Tax revenue isn't the only problem. Obviously spending is an issue too. All this overspending by the government as well as the general populace ends up as wealth for someone, and it isn't the poor or the middle classes.
You chose to focus on tax cuts first and spending cuts second. Democrats steadfastly refuse to consider cuts even after they have raised expenses over 20% in the last three years. We can cut off a lot of fat before coming close to the meat.
Let's have immediate, ironclad, good faith cuts first and then generate more revenue; this is commonly referred to as putting the horse before the cart.

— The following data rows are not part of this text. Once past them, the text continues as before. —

(** A rule and an ordered choice whose parts never leave the cursor before
    the place they found it never do so themselves, whether they return
    [true] or [false] or throw; a choice that returns [false] leaves the
    cursor where it was. *)
Theorem cursor_never_moves_back (fuel : nat) (this : RuleId) (body : Node)
    (children : list Node) :
  forward body -> Forall forward children ->
  forward (RuleCall.operator_call this body)
  /\ forward (ChoiceParser.operator_call fuel children)
  /\ forall w w', ChoiceParser.operator_call fuel children w = Some (Ret false, w') ->
       sourcePosition (pc w') = sourcePosition (pc w).
Proof.
  intros Hbody Hcs. split; [|split].
  - intros w o w'.
    destruct (Rule.at_position (rules w this) (sourcePosition (pc w))) eqn:Hpos.
    + rewrite RuleCall_reentry by done. by intros [= <- <-].
    + rewrite RuleCall_first_entry by done.
      destruct (body _) as [[[b|x] w2]|] eqn:Eb; [| |done];
        intros [= <- <-]; apply (Hbody _ _ _ Eb).
  - unfold ChoiceParser.operator_call.
    induction Hcs as [|c cs Hc _ IH]; intros w o w'; simpl; [by intros [= <- <-]|].
    destruct (c w) as [[[[|]|r] w1]|] eqn:Ec; [| | |done];
      pose proof (Hc _ _ _ Ec) as Hle.
    + by intros [= <- <-].
    + intros Hrest%IH. done.
    + destruct (ChoiceParser.parseTuple fuel cs _) as [[[[|]|r'] w3]|] eqn:Eseed;
        [| | |done]; apply IH in Eseed; rewrite pc_with_rule in Eseed.
      * intros Hgrow%(growLoop_forward _ _ _ Hc). rewrite pc_with_rule in Hgrow. lia.
      * intros [= <- <-]. lia.
      * intros [= <- <-]. lia.
  - unfold ChoiceParser.operator_call. clear Hcs.
    induction children as [|c cs IH]; intros w w'; [by intros [= <-]|].
    intros (w1 & _ & Htail)%parseTuple_reject_inv. by apply IH in Htail.
Qed.

(** ** Matches are only added *)

(** A rule and an ordered choice whose parts leave in place the matches they
    find at their entry do so themselves, on every outcome: what they return
    with is the match list of the caller, possibly extended. *)
Theorem matches_only_grow (fuel : nat) (this : RuleId) (body : Node)
    (children : list Node) :
  grows_matches body -> Forall grows_matches children ->
  grows_matches (RuleCall.operator_call this body)
  /\ grows_matches (ChoiceParser.operator_call fuel children).
Proof.
  intros Hbody Hcs. split; [by apply RuleCall_grows|by apply ChoiceParser_grows].
Qed.

(** ** Snapshots ([parser_state.cpp]) *)

(** A snapshot taken on a list of sub-nodes and a position gives both back
    when it is restored after sub-nodes were added and the position moved;
    restoring is idempotent. *)
Theorem parser_state_round_trip
    (subnodes added : list Match) (pos pos' : Position) :
  let st := parser_state_new subnodes pos in
  restore st (subnodes ++ added) pos' = (subnodes, pos)
  /\ restore st (restore st (subnodes ++ added) pos').1
                (restore st (subnodes ++ added) pos').2 = (subnodes, pos)
  /\ m_subnodes_count st = length subnodes.
Proof.
  simpl. unfold restore, resize_subnodes. simpl.
  rewrite take_app_length. simpl. by rewrite firstn_all.
Qed.

(** ** [rule.hpp]: entering and leaving a rule *)

Section VerdictRuleFacts.
Import rule.

Lemma set_positions_same (c : parse_context) : set_positions (positions c) c = c.
Proof. by destruct c. Qed.

Lemma left_recursion_deactivate this c :
  left_recursion (deactivate this c) = left_recursion c.
Proof. unfold deactivate. by destruct (positions c !! this). Qed.

Lemma position_deactivate this c : position (deactivate this c) = position c.
Proof. unfold deactivate. by destruct (positions c !! this). Qed.

Lemma deactivate_set_left_recursion this lr c :
  deactivate this (set_left_recursion lr c)
  = set_left_recursion lr (deactivate this c).
Proof. unfold deactivate. simpl. by destruct (positions c !! this). Qed.

Lemma deactivate_activate_eq (this : RuleId) (c : parse_context) :
  deactivate this (activate this c).2
  = set_positions (<[this := stack this c]> (positions c)) c.
Proof.
  unfold deactivate, activate. simpl. rewrite lookup_insert_eq.
  unfold set_positions. simpl. rewrite insert_insert_eq.
  rewrite length_app. simpl.
  replace (length (stack this c) + 1 - 1) with (length (stack this c)) by lia.
  by rewrite take_app_length.
Qed.

Lemma deactivate_activate_present (this : RuleId) (c : parse_context) :
  is_Some (positions c !! this) -> deactivate this (activate this c).2 = c.
Proof.
  intros [s Hs]. rewrite deactivate_activate_eq. unfold stack. rewrite Hs. simpl.
  rewrite insert_id by done. apply set_positions_same.
Qed.

(** [deactivate] undoes [activate].  A rule that has an entry in
    [pc.positions] finds the context exactly as before; for a rule without
    one, [pc.positions[this]] has created the entry, and it stays, empty. *)
Theorem deactivate_activate (this : RuleId) (c : parse_context) :
  deactivate this (activate this c).2
  = set_positions (<[this := stack this c]> (positions c)) c
  /\ (is_Some (positions c !! this) -> deactivate this (activate this c).2 = c)
  /\ (positions c !! this = None ->
        positions (deactivate this (activate this c).2) !! this = Some []).
Proof.
  split; [apply deactivate_activate_eq|]. split; [apply deactivate_activate_present|].
  intros Hnone. rewrite deactivate_activate_eq. simpl. unfold stack.
  rewrite Hnone. simpl. by rewrite lookup_insert_eq.
Qed.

Also is any one pissed that the budget reduction super committee wants to offer vague terms that essential takes the burden of the decision off of them and delays anything for another year?
In reply to Bobzilla:
Yeah, taxes are really low, lower than they've been in our lifetimes. Spending is really high, higher than it has ever been. Take your pick on what to jump on first. I think everything should be on the table.

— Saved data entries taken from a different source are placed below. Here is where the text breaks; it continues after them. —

(** * playingAroundRAG: chunking, chunk loading and answer display

    A shallow embedding of [chunking.py], [setupLangchain.py] and of
    [load_env_file], [ask_question] and [main] of [query.py] and
    [setupRAG.py], with the properties their specification states about
    them and further properties of the code.

    Python values are modelled as follows.
    - [str] is [string], one [ascii] per character (so the characters are
      the code points below 256); [len], slicing and [+] are
      [String.length], [slice_to]/[slice_from] and [+:+].
    - [int] is [Z]; lengths and indices are [nat].
    - what [json.load] returns is [json]; a [dict] is a [gmap string json].
    - a raised exception is [Raise e] in the result type [res]; only
      subclasses of [Exception] are modelled.
    - the file system, the logger and the clock are fields of [world],
      threaded through every effectful function in the monad [M].
    - the library [unstructured] is not part of the sources: its
      constructors and [chunk_by_title] are the fields of a parameter of the
      functions that call them.
    - [Path(__file__).parent], the directory of the scripts, is the
      parameter [current_dir] of the functions that read it. *)

From Stdlib Require Import ZArith String Ascii List Lia Floats.
From stdpp Require Import gmap strings list fin_maps pretty.

Set Warnings "-register-all".
Set Default Proof Using "Type".

(** ** Python strings *)

Module PyStr.

(** [s[:n]] *)
Fixpoint slice_to (n : nat) (s : string) : string :=
  match n, s with
  | O, _ => ""
  | S _, EmptyString => ""
  | S n', String c s' => String c (slice_to n' s')
  end.

(** [s[n:]] *)
Fixpoint slice_from (n : nat) (s : string) : string :=
  match n, s with
  | O, _ => s
  | S _, EmptyString => ""
  | S n', String _ s' => slice_from n' s'
  end.

(** [s.rfind('.')], with [None] for Python's -1. *)
Fixpoint rfind_dot (s : string) : option nat :=
  match s with
  | EmptyString => None
  | String c s' =>
      match rfind_dot s' with
      | Some i => Some (S i)
      | None => if Ascii.eqb c "."%char then Some O else None
      end
  end.

(** [s.rfind(ch)] for a character [ch], with [None] for Python's -1. *)
Fixpoint rfind (ch : ascii) (s : string) : option nat :=
  match s with
  | EmptyString => None
  | String c s' =>
      match rfind ch s' with
      | Some i => Some (S i)
      | None => if Ascii.eqb c ch then Some O else None
      end
  end.

(** [c.isspace()] for a character below 256. *)
Definition isspace (c : ascii) : bool :=
  let n := nat_of_ascii c in
  (((9 <=? n) && (n <=? 13)) || ((28 <=? n) && (n <=? 32))
   || (n =? 133) || (n =? 160))%nat.

(** [len(s.split())]: the number of maximal runs of characters that are
    not white space.  [inword] tells whether the previous character was
    part of a word. *)
Fixpoint count_words (inword : bool) (s : string) : nat :=
  match s with
  | EmptyString => O
  | String c s' =>
      if isspace c then count_words false s'
      else if inword then count_words true s'
           else S (count_words true s')
  end.

Definition word_count (s : string) : nat := count_words false s.

(** [s.endswith(p)] *)
Definition endswith (p s : string) : bool :=
  (String.length p <=? String.length s)%nat
  && String.eqb (slice_from (String.length s - String.length p) s) p.

(** [c * n] for a one-character string [c]. *)
Fixpoint repeat (c : ascii) (n : nat) : string :=
  match n with
  | O => ""
  | S n' => String c (repeat c n')
  end.

End PyStr.

(** ** Values read by [json.load] *)

Inductive json : Type :=
| JNull
| JBool (b : bool)
| JInt (z : Z)
| JFloat (f : float)
| JStr (s : string)
| JList (l : list json)
| JDict (d : gmap string json).

(** ** Exceptions *)

Inductive exn : Type :=
| AttributeError (msg : string)
| TypeError (msg : string)
| KeyError (key : string)
| ValueError (msg : string)
| ValidationError (msg : string)
| OSError (msg : string)
| JSONDecodeError (msg : string).

(** [str(e)] *)
Definition exn_str (e : exn) : string :=
  match e with
  | AttributeError m | TypeError m | ValueError m | ValidationError m
  | OSError m | JSONDecodeError m => m
  | KeyError k => "'" +:+ k +:+ "'"
  end.

Inductive res (A : Type) : Type :=
| Ok (a : A)
| Raise (e : exn).
Arguments Ok {A} a.
Arguments Raise {A} e.

Definition res_bind {A B} (r : res A) (f : A -> res B) : res B :=
  match r with
  | Ok a => f a
  | Raise e => Raise e
  end.

(** [for x in l: f(x)] collecting the results, stopping at the first
    exception. *)
Fixpoint res_map {A B} (f : A -> res B) (l : list A) : res (list B) :=
  match l with
  | [] => Ok []
  | x :: l' =>
      match f x with
      | Raise e => Raise e
      | Ok y =>
          match res_map f l' with
          | Raise e => Raise e
          | Ok ys => Ok (y :: ys)
          end
      end
  end.

Module Py.

(** The name Python prints for the type of a value. *)
Definition type_name (v : json) : string :=
  match v with
  | JNull => "NoneType"
  | JBool _ => "bool"
  | JInt _ => "int"
  | JFloat _ => "float"
  | JStr _ => "str"
  | JList _ => "list"
  | JDict _ => "dict"
  end.

(** [bool(v)] *)
Definition truthy (v : json) : bool :=
  match v with
  | JNull => false
  | JBool b => b
  | JInt z => negb (z =? 0)%Z
  | JFloat f => negb (PrimFloat.eqb f PrimFloat.zero)
  | JStr s => negb (String.eqb s "")
  | JList l => match l with [] => false | _ => true end
  | JDict d => negb (size d =? 0)%nat
  end.

Definition no_attribute (v : json) (attr : string) : exn :=
  AttributeError ("'" +:+ type_name v +:+ "' object has no attribute '" +:+ attr +:+ "'").

(** [d.get(k, default)] on a [dict]. *)
Definition dict_get (d : gmap string json) (k : string) (default : json) : json :=
  match d !! k with
  | Some x => x
  | None => default
  end.

(** [v.get(k, default)]: only a [dict] has the method. *)
Definition get (v : json) (k : string) (default : json) : res json :=
  match v with
  | JDict d => Ok (dict_get d k default)
  | _ => Raise (no_attribute v "get")
  end.

(** [for x in v]: the items a loop over [v] visits.  A [dict] yields its
    keys and a [str] its characters; numbers, booleans and [None] are not
    iterable. *)
Definition iter (v : json) : res (list json) :=
  match v with
  | JList l => Ok l
  | JDict d => Ok (JStr <$> (map_to_list d).*1)
  | JStr s => Ok ((λ c, JStr (String c "")) <$> list_ascii_of_string s)
  | _ => Raise (TypeError ("'" +:+ type_name v +:+ "' object is not iterable"))
  end.

End Py.

(** ** Paths *)

(** A [pathlib.PurePosixPath], split into the string of its parent and its
    final component.  A directory is named by its string, which is that of a
    path: not empty, and without a separator at its end unless it is the
    root. *)
Record Path : Type := { parent : string; name : string }.

#[global] Instance Path_eq_dec : EqDecision Path.
Proof. solve_decision. Defined.

#[global] Instance Path_countable : Countable Path :=
  inj_countable' (λ p, (parent p, name p)) (λ '(d, n), {| parent := d; name := n |})
    (λ p, match p with Build_Path _ _ => eq_refl end).

Module PurePath.

(** The place of the suffix in a name: the last dot, at [i], when
    [0 < i < len(name) - 1]; a name has no suffix otherwise. *)
Definition suffix_index (nm : string) : option nat :=
  match PyStr.rfind_dot nm with
  | Some i => if ((0 <? i) && (i <? String.length nm - 1))%nat then Some i else None
  | None => None
  end.

(** [Path.stem]: the name without its suffix. *)
Definition stem (nm : string) : string :=
  match suffix_index nm with
  | Some i => PyStr.slice_to i nm
  | None => nm
  end.

(** [str(p)]: the root and the current directory are not written before
    a name. *)
Definition to_str (p : Path) : string :=
  if String.eqb (name p) "" then parent p
  else if String.eqb (parent p) "/" then "/" +:+ name p
  else if String.eqb (parent p) "." then name p
  else parent p +:+ "/" +:+ name p.

(** The path of a directory given by its string: the name is what follows
    the last separator. *)
Definition of_str (s : string) : Path :=
  match PyStr.rfind "/"%char s with
  | Some i =>
      {| parent := if (i =? 0)%nat then "/" else PyStr.slice_to i s;
         name := PyStr.slice_from (S i) s |}
  | None => {| parent := "."; name := if String.eqb s "." then "" else s |}
  end.

(** [p.with_suffix(sfx)] for a suffix that starts with a dot and holds no
    separator, as both literals of [save_chunks] do. *)
Definition with_suffix (p : Path) (sfx : string) : res Path :=
  if String.eqb (name p) ""
  then Raise (ValueError ("PosixPath('" +:+ to_str p +:+ "') has an empty name"))
  else Ok {| parent := parent p; name := stem (name p) +:+ sfx |}.

(** [dir / nm] for a name [nm] without a separator: an empty component and
    the component [.] are dropped, so that the result is [dir] itself. *)
Definition joinpath (dir nm : string) : Path :=
  if String.eqb nm "" || String.eqb nm "."
  then of_str dir
  else {| parent := dir; name := nm |}.

End PurePath.

(** ** The world: files, logger, clock *)

Inductive level : Type := INFO | WARNING | ERROR.

(** The content of a file, as the calls that wrote it: the argument of an
    [f.write], the text of a [json.dump] of a value, or, for a file that was
    being written when the device failed, the part of the text of [whole]
    that reached the device, which is a proper prefix of it and may be
    empty.  A file holds a JSON document [v] exactly when its content is
    [[Dumped v]]. *)
Inductive fragment : Type :=
| Written (s : string)
| Dumped (v : json)
| Cut (whole : list fragment).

Of course, this in a perfect world. In the real world, if we raise taxes, Congress will likely find a way to spend the new revenues and then some more.

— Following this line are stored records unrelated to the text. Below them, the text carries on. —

(** * The Kafka helper of pulse-automation-tests

    A shallow embedding of [src/common/helpers/kafka-helper.js] (the
    constructor, [connect], [disconnect], [produceMessage],
    [consumeMessage] and [consumeMessages] of [KafkaHelper]) and of the
    configuration it reads, together with the pieces of the JavaScript
    run time the methods rely on: promises, [setTimeout] /
    [clearTimeout], and the consumer and producer objects of the Kafka
    client library.

    An asynchronous method is split where it suspends: the part that runs
    up to the creation of its promise is a computation in a state and
    error monad, the callbacks it registers are computations on the state
    of the wait, and the event loop runs them over a schedule of
    occurrences supplied by the environment.

    [JSON.stringify], [JSON.parse] and the printing of numbers belong to
    the language: the helper is embedded over any implementation of them
    (the class [Builtins]), and the examples are computed with one that
    covers the documents they use. *)

From Stdlib Require Import List String Ascii ZArith Bool Lia.
From Stdlib Require Import Decimal DecimalString DecimalFacts DecimalPos DecimalN DecimalZ.
Import ListNotations.
Local Open Scope string_scope.

(** ** Characters used by the JSON grammar *)

Definition dquote : ascii := Ascii.ascii_of_nat 34.
Definition backslash : ascii := Ascii.ascii_of_nat 92.

Definition is_ws (c : ascii) : bool :=
  let n := nat_of_ascii c in
  Nat.eqb n 32 || Nat.eqb n 9 || Nat.eqb n 10 || Nat.eqb n 13.

Definition is_digit (c : ascii) : bool :=
  let n := nat_of_ascii c in
  Nat.leb 48 n && Nat.leb n 57.

Definition is_control (c : ascii) : bool := Nat.ltb (nat_of_ascii c) 32.

Definition hex_digit (n : nat) : ascii :=
  if Nat.ltb n 10 then ascii_of_nat (48 + n) else ascii_of_nat (87 + n).

Definition hex_value (c : ascii) : option nat :=
  let n := nat_of_ascii c in
  if Nat.leb 48 n && Nat.leb n 57 then Some (n - 48)
  else if Nat.leb 97 n && Nat.leb n 102 then Some (n - 87)
  else if Nat.leb 65 n && Nat.leb n 70 then Some (n - 55)
  else None.

(** ** Data

    The values of JavaScript that are plain data: what a configuration
    object holds, and the documents of the examples. *)

Module JSON.

#[local] Set Warnings "-register-all".

Inductive value : Type :=
| Null
| Bool (b : bool)
| Number (n : Z)
| Str (s : string)
| Array (items : list value)
| Object (members : list (string * value)).

(** The decimal digits of an integer, with its sign. *)
Definition digits (n : Z) : string := NilZero.string_of_int (Z.to_int n).

(** A string without its trailing zeros. *)
Fixpoint strip_zeros (s : string) : string :=
  match s with
  | EmptyString => EmptyString
  | String c r =>
      match strip_zeros r with
      | EmptyString => if Ascii.eqb c "0" then EmptyString else String c EmptyString
      | String _ _ as kept => String c kept
      end
  end.

(** [`${n}`] and [String(n)] for an integer [n]: the digits in full
    below 10^21, and from there on the significant digits with an
    exponent, as in [1e+21] and [1.5e+22]. An integer stands for the
    number that JavaScript prints with these digits. *)
Definition print_number (n : Z) : string :=
  if Z.ltb (Z.abs n) (10 ^ 21) then digits n
  else
    let all := digits (Z.abs n) in
    let sign := if Z.ltb n 0 then "-" else EmptyString in
    match strip_zeros all with
    | EmptyString => digits n
    | String first more =>
        sign ++ String first
                  (match more with
                   | EmptyString => EmptyString
                   | String _ _ => String "." more
                   end)
             ++ "e+" ++ digits (Z.of_nat (String.length all - 1))
    end.

End JSON.

(** ** A codec for the documents of the examples

    [Sample.stringify] and [Sample.parse] write and read the JSON texts
    of the values of [JSON.value]: numbers are integers written in full,
    without fraction or exponent, strings hold one-byte characters, and
    an object names each member once. They are the codec of
    [sample_builtins], the implementation of the built-ins on which the
    examples are computed; a text outside these documents is answered
    like a malformed one. Nothing about the helper is proved through
    them: its theorems hold for every codec. *)

Module Sample.
Import JSON.

#[local] Set Warnings "-register-all".

(** *** Writing, as [JSON.stringify] without indentation *)

Definition quote_char (c : ascii) : string :=
  let n := nat_of_ascii c in
  if Ascii.eqb c dquote then String backslash (String dquote EmptyString)
  else if Ascii.eqb c backslash then String backslash (String backslash EmptyString)
  else if Nat.eqb n 8 then String backslash "b"
  else if Nat.eqb n 9 then String backslash "t"
  else if Nat.eqb n 10 then String backslash "n"
  else if Nat.eqb n 12 then String backslash "f"
  else if Nat.eqb n 13 then String backslash "r"
  else if is_control c then
    String backslash
      (String "u" (String "0" (String "0"
         (String (hex_digit (n / 16)) (String (hex_digit (n mod 16)) EmptyString)))))
  else String c EmptyString.

Fixpoint quote_chars (s : string) : string :=
  match s with
  | EmptyString => EmptyString
  | String c r => quote_char c ++ quote_chars r
  end.

Definition quote (s : string) : string :=
  String dquote (quote_chars s ++ String dquote EmptyString).


Fixpoint stringify (v : value) : string :=
  match v with
  | Null => "null"
  | Bool true => "true"
  | Bool false => "false"
  | Number n => digits n
  | Str s => quote s
  | Array items => "[" ++ String.concat "," (map stringify items) ++ "]"
  | Object members =>
      "{" ++ String.concat ","
               (map (fun member : string * value =>
                       let (k, x) := member in quote k ++ ":" ++ stringify x)
                    members)
          ++ "}"
  end.

(** *** Reading, as [JSON.parse] *)

Fixpoint skip_ws (s : string) : string :=
  match s with
  | String c r => if is_ws c then skip_ws r else s
  | EmptyString => s
  end.

(** [expect lit s] strips the literal [lit] from the front of [s]. *)
Fixpoint expect (lit s : string) : option string :=
  match lit with
  | EmptyString => Some s
  | String c lit' =>
      match s with
      | String d s' => if Ascii.eqb c d then expect lit' s' else None
      | EmptyString => None
      end
  end.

^ Exactly. Cuts first, then taxes. Problem with taxes, they will not go away.
oldsaw wrote:
You chose to focus on tax cuts first and spending cuts second. Democrats steadfastly refuse to consider cuts even after they have raised expenses over 20% in the last three years. We can cut off a lot of fat before coming close to the meat.
Let's have immediate, ironclad, good faith cuts first and then generate more revenue; this is commonly referred to as putting the horse before the cart.
To me, it seems like the national budget is like a hamburger in a mountain of lard. But, as I'm not a keen political observer, take that as exaggeration.
Otto Maddox wrote:
In reply to Bobzilla:
Yeah, taxes are really low, lower than they've been in our lifetimes. Spending is really high, higher than it has ever been. Take your pick on what to jump on first. I think everything should be on the table.
Of course, this in a perfect world. In the real world, if we raise taxes, Congress will likely find a way to spend the new revenues and then some more.
Be careful about raising taxes. As I mentioned earlier if you look at our corporate tax rates, they are much higher then many of the countries we are competing against. It is no wonder business is leaving our shores.
People only want to compare past tax rates within the US only, and only on a specific part of capital. Otherwise, its not very friendly to their arguement that their taxes are too low.
Take a good look at that graph:
Corporate Income Tax Rate:
US - %35
Mexico - %30
Canada - %17
Its not an accident that more cars are being built in our neighbors in the last 20 years, and less cars built in the borders.